2. **Random Baseline**: The black dotted line (Random) remains consistently at ~0.2 accuracy across all metrics, indicating minimal performance without structured modeling.
3. **Model Size Correlation**: All non-baseline models (Attr. Naming, Comp. Decomp., Comp. & Attr. Decomp.) show **monotonic improvement** in accuracy as model size increases.
4. **Performance Gaps**:
- **Comp. & Attr. Decomp.** (yellow) consistently outperforms other methods across all metrics.
- **Attr.
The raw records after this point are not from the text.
(* ===== verification/Prompt.v ===== *)
(** The command line of the terminal user interface (apps/tui/src/prompt.rs) and its key
    table (apps/tui/src/actions.rs): editing a line of text, cutting it into words, reading
    a command.

    The cursor is a byte offset, as in the code; [text[..cursor]] panics off a character
    boundary, and so does [split_at] here, with [None].  Keys are those of crossterm; the
    ones the program does not name are [OtherKey]. *)

From S2P Require Import Prelude.
From S2P Require Import Cells.
From S2P Require Import Buffers.
From S2P Require Import Layout.
From S2P Require Import Leases.
From S2P Require Import Observers.
From S2P Require Import ShellReports.
From S2P Require Import Presence.
From S2P Require Import Protocol.
From stdpp Require Import strings.

(** * Keys and actions *)

Module KeyCode.
Inductive t :=
  | Enter | Esc | Left | Right | Up | Down | Home | End_ | PageUp | PageDown | Tab | BackTab | Backspace | Insert | Delete
  | Null | F (n : N)
  | Char (c : char) | OtherKey.
#[global] Instance eq_dec : EqDecision t.
Proof. solve_decision. Defined.
End KeyCode.

Module KeyModifiers.
Record t := Mk { shift : bool; control : bool; alt : bool; others : bool }.
#[global] Instance eq_dec : EqDecision t.
Proof. solve_decision. Defined.
Definition NONE : t := Mk false false false false.
Definition SHIFT : t := Mk true false false false.
Definition CONTROL : t := Mk false true false false.
Definition ALT : t := Mk false false true false.
Definition CONTROL_SHIFT : t := Mk true true false false.
End KeyModifiers.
Naming** (blue) underperforms compared to decomposition-based methods.
5. **Flat Baselines**: Rel-AIR, CoPINet + ACL, and Random lines remain flat, suggesting these methods are either size-invariant or inherently limited.
---
### Interpretation
The data demonstrates that **larger model sizes correlate with improved accuracy** across all metrics, with decomposition-based methods (Comp. Decomp. and Comp. & Attr. Decomp.) achieving the highest gains. The flat lines for Human, Rel-AIR, and CoPINet + ACL imply these methods either:
- Reached a performance ceiling (Human/Rel-AIR), or
- Are not sensitive to model size changes (CoPINet + ACL).
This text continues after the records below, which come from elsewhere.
Definition history_status (first_visible height : nat) (m : t) : list char :=
  let total := length (lines m) in
  let start := (top m + first_visible) `min` total in
  let end_ := (start + height) `min` total in
  let first := if decide (start < end_) then start + 1 else 0 in
  str "history " ++ format_line_count first ++ [0x2013%N] ++
  format_line_count (if decide (first = 0) then 0 else end_) ++ str " / " ++ format_line_count total.
End CopyMode.

(** * What the text of a mode is *)

Import CopyMode.

(** The text of rows, from row [row] on: a newline after each row that is not wrapped *)
Fixpoint units (soft : nat → bool) (row : nat) (lines : list (list char)) : list char :=
  match lines with
  | [] => []
  | line :: lines => line ++ (if soft row then [] else [newline]) ++ units soft (S row) lines
  end.
Definition document (m : CopyMode.t) : list char := units (wrapped_at m) 0 (lines m).

(** The rest of a line from row [row] on *)
Fixpoint logical (soft : nat → bool) (row : nat) (lines : list (list char)) : list char :=
  match lines with
  | [] => []
  | line :: lines => line ++ if soft row then logical soft (S row) lines else []
  end.

Definition row_len (m : CopyMode.t) (row : nat) : nat := default 0 (length <$> lines m !! row).

(** Where the query begins, possibly going on over soft wraps *)
Definition occurs (m : CopyMode.t) (p : Position.t) : Prop :=
  Position.column p < row_len m (Position.row p) ∧
  query m `prefix_of` drop (Position.column p) (logical (wrapped_at m) (Position.row p) (drop (Position.row p) (lines m))).

(** * Searching *)

#[global] Instance lt_strict : StrictOrder Position.lt.
Proof.
  split; [intros [r c]|intros [r1 c1] [r2 c2] [r3 c3]]; unfold complement, Position.lt; cbn; lia.
Qed.

Lemma lt_total (p q : Position.t) : Position.lt p q ∨ p = q ∨ Position.lt q p.
Proof.
  destruct p as [r1 c1], q as [r2 c2]. unfold Position.lt. cbn.
  destruct (decide (r1 = r2 ∧ c1 = c2)) as [[-> ->]|]; [by right; left|lia].
Qed.

Lemma not_lt (p q : Position.t) : ¬ Position.lt p q → Position.le q p.
Proof. intros H. unfold Position.le. destruct (lt_total p q) as [?|[->|?]]; [done|by right|by left]. Qed.

(** Places with the text that follows them; those where the text begins with the needle *)
Fixpoint tails (text : list char) (positions : list Position.t) : list (Position.t * list char) :=
  match text, positions with
  | c :: text', p :: positions' => (p, text) :: tails text' positions'
  | _, _ => []
  end.
Definition hits (needle : list char) (cells : list (Position.t * list char)) : list Position.t :=
  (filter (λ cell, take (length needle) cell.2 = needle) cells).*1.

Definition row_cells (row : nat) (line rest : list char) : list (Position.t * list char) :=
  tails (line ++ rest) (Position.Mk row <$> seq 0 (length line)).
Fixpoint cells (soft : nat → bool) (row : nat) (lines : list (list char)) : list (Position.t * list char) :=
  match lines with
  | [] => []
  | line :: lines =>
      row_cells row line (if soft row then logical soft (S row) lines else []) ++ cells soft (S row) lines
  end.

Lemma tails_app text rest ps qs :
  length ps = length text → tails (text ++ rest) (ps ++ qs) = tails (text ++ rest) ps ++ tails rest qs.
Proof.
  revert ps. induction text as [|c text IH]; intros [|p ps] Hl; try done.
  - cbn [app]. by destruct rest.
  - cbn [app tails]. f_equal. apply IH. by injection Hl.
Qed.

Lemma hits_app needle xs ys : hits needle (xs ++ ys) = hits needle xs ++ hits needle ys.
Proof. unfold hits. by rewrite filter_app, fmap_app. Qed.

Lemma hits_short needle text ps : length text < length needle → hits needle (tails text ps) = [].
Proof.
  revert ps. induction text as [|c text IH]; intros [|p ps] Hl; try done.
  unfold hits in *. cbn [tails]. rewrite filter_cons_False.
  - apply IH. cbn in Hl. lia.
  - cbn [snd]. intros E. apply (f_equal length) in E. rewrite length_take in E. lia.
Qed.

Lemma scan_hits cursor needle text ps pre found :
  needle ≠ [] → length ps = length text →
  scan cursor needle (pre ++ ps) (length pre) (windows (length needle) text) found
  = Some (foldl (note cursor) found (hits needle (tails text ps))).
Proof.
  intros Hn. revert ps pre found. induction text as [|c text IH]; intros ps pre found Hl.
  { destruct needle; [done|]. by destruct ps. }
  destruct ps as [|p ps]; [done|]. injection Hl as Hl.
  destruct (decide (length (c :: text) < length needle)) as [Hs|Hs].
  { rewrite hits_short by done. unfold windows. by replace (length (c :: text) + 1 - length needle) with 0 by lia. }
  unfold windows. replace (length (c :: text) + 1 - length needle) with (S (length text + 1 - length needle)).
  2:{ destruct needle; [done|]. cbn in *. lia. }
  cbn [seq]. rewrite fmap_cons, <- fmap_S_seq, <- list_fmap_compose. cbn [scan drop].
  rewrite list_lookup_middle by done.
  assert (Hrest : ∀ found, scan cursor needle (pre ++ p :: ps) (S (length pre))
      (((λ column, take (length needle) (drop column (c :: text))) ∘ S) <$> seq 0 (length text + 1 - length needle)) found
    = Some (foldl (note cursor) found (hits needle (tails text ps)))).
  { intros f. specialize (IH ps (pre ++ [p]) f Hl). rewrite <- app_assoc, length_app, Nat.add_1_r in IH. exact IH. }
  cbn [tails]. unfold hits in *. case_decide as Hd.
  - rewrite filter_cons_True by done. cbn. apply Hrest.
  - rewrite filter_cons_False by done. cbn. apply Hrest.
Qed.

Lemma tails_nil text : tails text [] = [].
Proof. by destruct text. Qed.

Lemma row_positions row (line : list char) : length (Position.Mk row <$> seq 0 (length line)) = length line.
Proof. by rewrite length_fmap, length_seq. Qed.

Section rows.
Variable m : CopyMode.t.
Variable needle : list char.
Hypothesis Hneedle : needle ≠ [].
Let soft : nat → bool := wrapped_at m.

Lemma search_rows_hits row lns text ps found :
  lns = drop row (lines m) → length ps = length text → (lns = [] → text = []) →
  search_rows m needle row lns text ps found
  = Some (foldl (note (cursor m)) found
            (hits needle (tails (text ++ logical soft row lns) ps) ++ hits needle (cells soft row lns))).
Proof.
  revert row text ps found. induction lns as [|line lns IH]; intros row text ps found Hd Hl He.
  { rewrite He in * by done. destruct ps; [|done]. done. }
  assert (Hd' : lns = drop (S row) (lines m)).
  { rewrite <- (Nat.add_1_r row), <- drop_drop, <- Hd. by rewrite skipn_cons, drop_0. }
  assert (Hlen : length (lines m) = row + S (length lns)).
  { apply (f_equal length) in Hd. rewrite length_drop in Hd. cbn in Hd. lia. }
  cbn [search_rows cells logical]. unfold row_cells.
  rewrite hits_app. rewrite (app_assoc (hits needle (tails (text ++ _) ps))), <- hits_app, <- tails_app by done.
  set (ps' := ps ++ _). assert (Hps : length ps' = length (text ++ line)).
  { unfold ps'. rewrite !length_app, row_positions. lia. }
  destruct (soft row) eqn:Es; unfold soft in Es; rewrite Es; cbn [andb].
  - case_bool_decide as Hb.
    + rewrite (IH (S row) (text ++ line) ps') by (done || (intros ->; cbn in Hlen; lia)).
      by rewrite <- app_assoc.
    + assert (lns = []) as -> by (destruct lns; [done|cbn in Hlen; lia]).
      pose proof (scan_hits (cursor m) needle (text ++ line) ps' [] found Hneedle Hps) as Hs.
      cbn [app length] in Hs. rewrite Hs. cbn. by rewrite !app_nil_r.
  - pose proof (scan_hits (cursor m) needle (text ++ line) ps' [] found Hneedle Hps) as Hs.
    cbn [app length] in Hs. rewrite Hs. cbn [mbind option_bind].
    rewrite (IH (S row) [] []) by done. by rewrite tails_nil, app_nil_r, !foldl_app.
Qed.
End rows.

Lemma take_prefix (needle text : list char) : take (length needle) text = needle ↔ needle `prefix_of` text.
Proof.
  split; [intros <-; exists (drop (length needle) text); by rewrite take_drop|].
  intros [rest ->]. apply take_app_length.
Qed.

Lemma elem_of_tails text ps p t :
  (p, t) ∈ tails text ps ↔ ∃ i, ps !! i = Some p ∧ i < length text ∧ t = drop i text.
Proof.
  revert ps. induction text as [|c text IH]; intros [|q ps]; cbn [tails].
  1-3: split; [by intros ?%not_elem_of_nil|intros (i & Hi & Hl & _); cbn in *; try lia; by destruct i].
  rewrite elem_of_cons, IH. split.
  - intros [[= -> ->]|(i & Hi & Hl & ->)]; [by exists 0; repeat split; cbn; lia|].
    exists (S i). repeat split; [done|cbn; lia].
  - intros ([|i] & Hi & Hl & ->); [left; cbn in Hi; by injection Hi as ->|right].
    exists i. repeat split; [done|cbn in Hl; lia].
Qed.

Lemma elem_of_cells soft row lns p t :
  (p, t) ∈ cells soft row lns ↔
  ∃ i line, lns !! i = Some line ∧ Position.row p = row + i ∧ Position.column p < length line ∧
            t = drop (Position.column p) (logical soft (row + i) (drop i lns)).
Proof.
  revert row. induction lns as [|line lns IH]; intros row; cbn [cells].
  { split; [by intros ?%not_elem_of_nil|by intros (i & l & H & _)]. }
  rewrite elem_of_app, IH. unfold row_cells. rewrite elem_of_tails. split.
  - intros [(i & Hi & Hl & ->)|(i & l & Hl & Hr & Hc & ->)].
    + apply list_lookup_fmap_Some in Hi as (c & -> & Hi). apply lookup_seq in Hi as [-> Hi].
      exists 0, line. repeat split; [cbn; lia..|]. by rewrite Nat.add_0_r.
    + exists (S i), l. repeat split; [done|lia|done|]. by rewrite Nat.add_succ_r.
  - intros ([|i] & l & Hl & Hr & Hc & ->).
    + left. injection Hl as <-. exists (Position.column p). repeat split.
      * destruct p as [r c]. cbn in *. rewrite list_lookup_fmap, lookup_seq_lt by done. cbn. do 2 f_equal. lia.
      * rewrite length_app. lia.
      * by rewrite Nat.add_0_r.
    + right. exists i, l. repeat split; [done|lia|done|]. by rewrite Nat.add_succ_r.
Qed.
The **Comp. & Attr. Decomp.** method (yellow) appears most effective, suggesting that combining compositional decomposition with attribute-level modeling yields superior results. The absence of overlap between data series indicates clear hierarchical performance differences, with decomposition-based approaches outperforming attribute-only methods.
**Critical Insight**: While model size drives performance gains, the choice of architectural strategy (e.g., decomposition vs. attribute naming) determines the ceiling of achievable accuracy. Human-level performance (~0.8) remains unattained by all tested methods, highlighting a potential gap in current modeling paradigms.